Is blockchain, a new technology that tracks bitcoin transactions, poised to shake-up the music industry? Since May, when Richard Branson held a 4-day Block Chain Summit on Necker Island, his private Caribbean paradise, Wall Streeet types and industry technogeeks has been buzzing about little else.
The idea is that cryptocurrencies — bitcoin being the most popular — can facilitate better transactional record-keeping and transparency as relates to music royalties due as a result of digital downloads. Think about it: if there was no way to download or digitally exchange music files, because a token system was built into the Internet, it would be difficult, if not impossible, to steal music.
Blockchain, a technology developed by bitcoin inventors to secure the chain of custody for digital transactions through a rather strict protocol documentation and rights management, appears capable of making the process a lot easier. (For those requiring a primer, bitcoin is a decentralized digital payment payment system — popularly referred to as “virtual currency” — build on an open-source platform, which allows peer-to-peer transactions. It was publicly debuted by its creators in 2009).
Composer and cellist Zoe Keating, a guest speaker at the Branson summit, discussed how there are approximately 15,000 unauthorized instances of her music on YouTube, as underscore for dance clips, student short, spec films, games and other projects. Lamenting that “currently there is no way to leverage that kind of enthusiasm,” Keating envisions blockchain facilitating a breadcrumb trail of metadata identifying who should get paid and facilitating payment.
“If there was a distributed ledger of music metadata, it could keep track not only who created what, but who else was materially involved, from the producer, to the side musicians, to the people who promote it, to the samples taken from another song,” Keating said in an insightful Forbes.com interview with Berklee College of Music Associate Professor of Music Business George Howard, co-founder of Music Audience Exchange.
“I can imagine a ledger of all that information and an ecosystem of killer apps to visualize usage and relationships. I can imagine a music exchange where the real value of a song could be calculated on the fly. I can imagine instant, frictionless micropayments and the ability to pay collaborators and investors in future earnings without it being an accounting nightmare, and without having to divert money through blackbox entities like ASCAP or the AFM,” Keating told Howard. Wow!
Howard has written extensively on applications of bitchain across the arts, but it’s the bottomed-out music business that appears to be most in need of its benefits (after all, no one is going to hang a digitally-downloaded replica of a painting on a wall, and even illegally streamed movies look lousy on a bigscreen TV. But in most cases, stolen music is shared in the format for which it was intended.)

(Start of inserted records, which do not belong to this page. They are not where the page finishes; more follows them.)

(* ===== verification/TableLock.v ===== *)
(** * The table lock server

    versioning/BRM/tablelockserver.{h,cpp} and the file form of [TableLockInfo]
    in versioning/BRM/brmtypes.cpp: locks on a table's dbroots, saved to a file
    after every change; a failed save rolls the change back.  Ids come from the
    session manager's 64-bit counter. *)

From S2P Require Import Prelude Hasher Bytes SessionManager.
From stdpp Require Import prelude gmap strings sorting.
Local Open Scope Z_scope.

Module TableLock.

Inductive LockState := LOADING | CLEANUP.

(** Strings are their bytes. *)
Record TableLockInfo := mkTLI {
  id : Z; tableOID : Z; ownerName : list Z; ownerPID : Z; ownerSessionID : Z; ownerTxnID : Z;
  state : LockState; creationTime : Z; dbrootList : list Z }.

Global Instance LockState_eq_dec : EqDecision LockState.
Proof. solve_decision. Defined.
Global Instance TableLockInfo_eq_dec : EqDecision TableLockInfo.
Proof. solve_decision. Defined.

Definition set_id i x := mkTLI i (tableOID x) (ownerName x) (ownerPID x) (ownerSessionID x) (ownerTxnID x) (state x) (creationTime x) (dbrootList x).
Definition set_state st x := mkTLI (id x) (tableOID x) (ownerName x) (ownerPID x) (ownerSessionID x) (ownerTxnID x) st (creationTime x) (dbrootList x).
Definition set_owner name pid ses txn x := mkTLI (id x) (tableOID x) name pid ses txn (state x) (creationTime x) (dbrootList x).

(** [x] overlaps the lock [y] whose dbroots are the set [roots]. *)
Definition overlaps (x y : TableLockInfo) (roots : gset Z) : bool :=
  (tableOID x =? tableOID y) && existsb (fun r => bool_decide (r ∈ roots)) (dbrootList x).

(** ** The file form *)
Definition state_code (s : LockState) : Z := match s with LOADING => 0 | CLEANUP => 1 end.
Definition state_of (z : Z) : LockState := if z =? 0 then LOADING else CLEANUP.

Definition serialize (x : TableLockInfo) : list Z :=
  let nameLen := u16 (zlen (ownerName x)) in
  let n := u16 (zlen (dbrootList x)) in
  le_bytes 8 (id x) ++ le_bytes 4 (tableOID x) ++ le_bytes 4 (ownerPID x) ++
  le_bytes 4 (state_code (state x)) ++ le_bytes 4 (ownerSessionID x) ++ le_bytes 4 (ownerTxnID x) ++
  le_bytes 8 (creationTime x) ++ le_bytes 2 nameLen ++ take (Z.to_nat nameLen) (ownerName x) ++
  le_bytes 2 n ++ (take (Z.to_nat n) (dbrootList x) ≫= le_bytes 4).

Fixpoint read_roots (n : nat) (bs : list Z) : outcome (list Z * list Z) :=
  match n with
  | O => Val ([], bs)
  | S n' =>
      '(b, bs) ← get_bytes 4 bs;
      '(rs, bs) ← read_roots n' bs;
      Val (le_val b :: rs, bs)
  end.

(** A short read leaves a field uninitialised. *)
Definition deserialize (bs : list Z) : outcome (TableLockInfo * list Z) :=
  '(b_id, bs) ← get_bytes 8 bs;
  '(b_oid, bs) ← get_bytes 4 bs;
  '(b_pid, bs) ← get_bytes 4 bs;
  '(b_state, bs) ← get_bytes 4 bs;
  '(b_ses, bs) ← get_bytes 4 bs;
  '(b_txn, bs) ← get_bytes 4 bs;
  '(b_time, bs) ← get_bytes 8 bs;
  '(b_len, bs) ← get_bytes 2 bs;
  '(name, bs) ← get_bytes (Z.to_nat (le_val b_len)) bs;
  '(b_n, bs) ← get_bytes 2 bs;
  '(roots, bs) ← read_roots (Z.to_nat (le_val b_n)) bs;
  Val (mkTLI (le_val b_id) (le_val b_oid) name (le_val b_pid) (i32 (le_val b_ses)) (i32 (le_val b_txn))
         (state_of (le_val b_state)) (i64 (le_val b_time)) roots, bs).

(** ** The server *)
Record t := mk {
  locks : gmap Z TableLockInfo; sms : SessionManager.t; file : option (list Z); openOk : bool }.

Definition set_locks m s := mk m (sms s) (file s) (openOk s).
Definition set_sms x s := mk (locks s) x (file s) (openOk s).
Definition set_file f s := mk (locks s) (sms s) f (openOk s).

Definition key_le (p q : Z * TableLockInfo) : Prop := p.1 <= q.1.
Global Instance key_le_dec : RelDecision key_le.
Proof. intros p q. unfold key_le. apply _. Defined.

(** The locks in the order of the [std::map]. *)
Definition lock_list (m : gmap Z TableLockInfo) : list TableLockInfo :=
  snd <$> merge_sort key_le (map_to_list m).

Definition save : M t unit :=
  ok ← gets openOk;
  if negb ok then throw (runtime_error "TableLockServer::save():  could not open save file")
  else modify (fun s => set_file (Some (le_bytes 4 (Z.of_nat (size (locks s))) ++ (lock_list (locks s) ≫= serialize))) s).

Definition uniqueID : M t Z :=
  i ← zoom sms set_sms SessionManager.getUnique64;
  if i =? 0 then zoom sms set_sms SessionManager.getUnique64 else mret i.

Fixpoint load_locks (n : nat) (bs : list Z) : M t unit :=
  match n with
  | O => mret tt
  | S n' =>
      '(tli, bs) ← lift (fun _ => deserialize bs);
      i ← uniqueID;
      modify (fun s => set_locks (<[i := set_id i tli]> (locks s)) s) ;;
      load_locks n' bs
  end.

Definition load : M t unit :=
  f ← gets file;
  ok ← gets openOk;
  match f with
  | None => mret tt
  | Some bs =>
      if negb ok then mret tt
      else '(b, bs) ← lift (fun _ => get_bytes 4 bs); load_locks (Z.to_nat (le_val b)) bs
  end.

(** [try save() catch { undo; throw; }] *)
Definition save_or (revert : t -> t) : M t unit :=
  try_catch save (fun e => modify revert ;; throw e).

(** The first lock, in id order, that overlaps. *)
Definition conflict (tli : TableLockInfo) (m : gmap Z TableLockInfo) : option TableLockInfo :=
  head (filter (fun x => overlaps x tli (list_to_set (dbrootList tli)) = true) (lock_list m)).

(** [lock]: the return value (0 when a lock overlaps) and the caller's
    [TableLockInfo] afterwards. *)
Definition lock (tli : TableLockInfo) : M t (Z * TableLockInfo) :=
  c ← gets (fun s => conflict tli (locks s));
  match c with
  | Some x => mret (0, set_owner (ownerName x) (ownerPID x) (ownerSessionID x) (ownerTxnID x) tli)
  | None =>
      i ← uniqueID;
      modify (fun s => set_locks (<[i := set_id i tli]> (locks s)) s) ;;
      save_or (fun s => set_locks (delete i (locks s)) s) ;;
      mret (i, set_id i tli)
  end.

Definition unlock (i : Z) : M t bool :=
  it ← gets (fun s => locks s !! i);
  match it with
  | None => mret false
  | Some tli =>
      modify (fun s => set_locks (delete i (locks s)) s) ;;
      save_or (fun s => set_locks (<[id tli := tli]> (locks s)) s) ;;
      mret true
  end.

Definition update (i : Z) (f : TableLockInfo -> TableLockInfo) : M t bool :=
  it ← gets (fun s => locks s !! i);
  match it with
  | None => mret false
  | Some old =>
      modify (fun s => set_locks (<[i := f old]> (locks s)) s) ;;
      save_or (fun s => set_locks (<[i := old]> (locks s)) s) ;;
      mret true
  end.

Definition changeState (i : Z) (st : LockState) : M t bool := update i (set_state st).
Definition changeOwner (i : Z) (name : list Z) (pid ses txn : Z) : M t bool :=
  update i (set_owner name pid ses txn).

Definition releaseAllLocks : M t unit :=
  tmp ← gets locks;
  modify (set_locks ∅) ;;
  save_or (set_locks tmp).

Definition getAllLocks (s : t) : list TableLockInfo := lock_list (locks s).
Definition getLockInfo (i : Z) (s : t) : option TableLockInfo := locks s !! i.

End TableLock.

PeerTracks is a new company that plans to leverage bitchain for the collection and distribution of music royalties. PeerTracks has come up with what it calls an “industrial grade” blockchain – dubbed MUSE – that allows for complete transparency and can cut out the middlemen and make payments directly to artists. It offers artist, fan and advertiser sign-ups, and is also proffering a “token system” designed to facilitate ease of purchase, as well as new music sampling.
Phil Barry – one of three Oxford University students who helped Radionhead’s Thom Yorke devise the BitTorrent strategy for his solo release, Tomorrow’s Modern Boxes, and is advising the band on how to best distribute its forthcoming LP – is collaborating with 20 technologists around the world on a new open-source music ownership and payment platform called Ujo, according to Billboard.
With imagination being so productively harnessed, the times they certainly are a changin’, apparently for the better as concerns artist who have seen their incomes decimated by digital sharing.